After the Second World War, Fethke achieved fame as a film director in Poland. In 1960, he moved to West Berlin.

He was a collaborator of the review Literatura Mondo (Literary World) and many other periodicals.

==Selected works==

===Novels===

- Abismoj (Abysses), 1923
- Saltego trans Jarmiloj (A Leap across the Millennia), 1924
- Mr. Tot Aĉetas Mil Okulojn (Mr.
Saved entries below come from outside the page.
(* ===== verification/Registry.v ===== *)
(** * internal/flintlock/registry.go: the live Hosts and their connections

    The Registry hands out the client of a Host, counts who holds it, and on a
    reload retires the entries the new Inventory no longer has: a retired
    entry that a Job still holds is closed when its last holder lets go.

    A [hostEntry] is created together with the client the Dialer returned, so
    both are named by the same number, and [conns_closed] lists the clients
    [Close] was called on.  [Lease], [release], [Close] and the critical
    sections of [Apply] are interleaved; the clients that a section decided to
    close are closed in the same step, since nothing reaches them any more. *)
From S2P Require Import Prelude GoModel ConfigTypes PoolDecl.

#[export] Instance TLSOptions_eq_dec : EqDecision TLSOptions.
Proof. solve_decision. Defined.
#[export] Instance Endpoint_eq_dec : EqDecision Endpoint.
Proof. solve_decision. Defined.

Record hostEntry := { hx_ep : Endpoint; hx_leases : Z; hx_retired : bool; hx_closed : bool }.
#[export] Instance eta_hostEntry : Eta hostEntry :=
  fun r => {| hx_ep := hx_ep r; hx_leases := hx_leases r; hx_retired := hx_retired r; hx_closed := hx_closed r |}.

Record registry := {
  hosts : gmap string Z; retired : list Z; closed : bool;
  entries : gmap Z hostEntry; next_client : Z; conns_closed : list Z }.
#[export] Instance eta_registry : Eta registry :=
  fun r => {| hosts := hosts r; retired := retired r; closed := closed r; entries := entries r;
              next_client := next_client r; conns_closed := conns_closed r |}.

Definition registry0 : registry :=
  {| hosts := ∅; retired := []; closed := false; entries := ∅; next_client := 0; conns_closed := [] |}.

Definition upd_entry (e : Z) (f : hostEntry -> hostEntry) (r : registry) : registry :=
  r <| entries := alter f e (entries r) |>.

(** [releasableLocked]: whether the client is to be closed now. *)
Definition releasable (x : hostEntry) : bool := hx_retired x && negb (hx_closed x) && (hx_leases x <=? 0).

Definition close_conns (l : list Z) (r : registry) : registry := r <| conns_closed := conns_closed r ++ l |>.

(** ** Get, Lease, Endpoint, Names *)
Definition Get (name : string) (r : registry) : result Z :=
  match hosts r !! name with None => Err (EWrap name [ESentinel HostErrUnknownHost]) | Some e => Ok e end.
Tot Buys a Thousand Eyes), 1931

===Collection of novellas===
- La verda raketo ("The green rocket") 1961
- Mia verda breviero ("My green prayer book"), 1974

===Films===
- Mother Krause's Journey to Happiness, 1929 (screenplay).
- Beyond the Street (1929) (screenplay together with Willy Döll).
- Schön ist es, verliebt zu sein, 1933/34 (screenplay).
- Carlos schönstes Abenteuer, 1934 (screenplay).
- Morgaŭ ni komencos la vivon, an Esperanto version of Morgen beginnt das Leben, 1934 (dubbing).
- Petersburger Nächte, 1935 (screenplay).
- Quadrille d'amour, 1935 (screenplay).
- The Cat in the Bag (1935) (screenplay)
- Two Joasias (1935) (screenplay)
- American Adventure (1936) (screenplay)
- Papa się żeni, 1936 (screenplay)
- The Haunted Manor (1936) (screenplay)
- Dodek na froncie, 1936 (screenplay)
- The Leper, 1936 (screenplay)
- Count Michorowski 1937 (screenplay)
- Three Troublemakers (1937) (screenplay)
- Robert i Bertrand, 1938 (screenplay)
- Zapomniana melodia, 1938 (directed together with Konrad Tom)
- Bogurodzica, 1939 (director)
- Przez łzy do szczęścia, 1939 (director, screenplay)
- Złota Maska, 1939/40 (director, screenplay)
- To Happiness Through Tears (1941) (director)
- Bravo, Little Thomas, 1945 (director).
- Ulica graniczna, 1948 (screenplay)
- Załoga, 1951 (director, screenplay)
- A Matter to Settle, 1953 (director, screenplay)
- Irena do domu!, 1955 (director).
- Der schweigende Stern (Milcząca gwiazda), 1959 (screenplay), an East German-Polish co-production.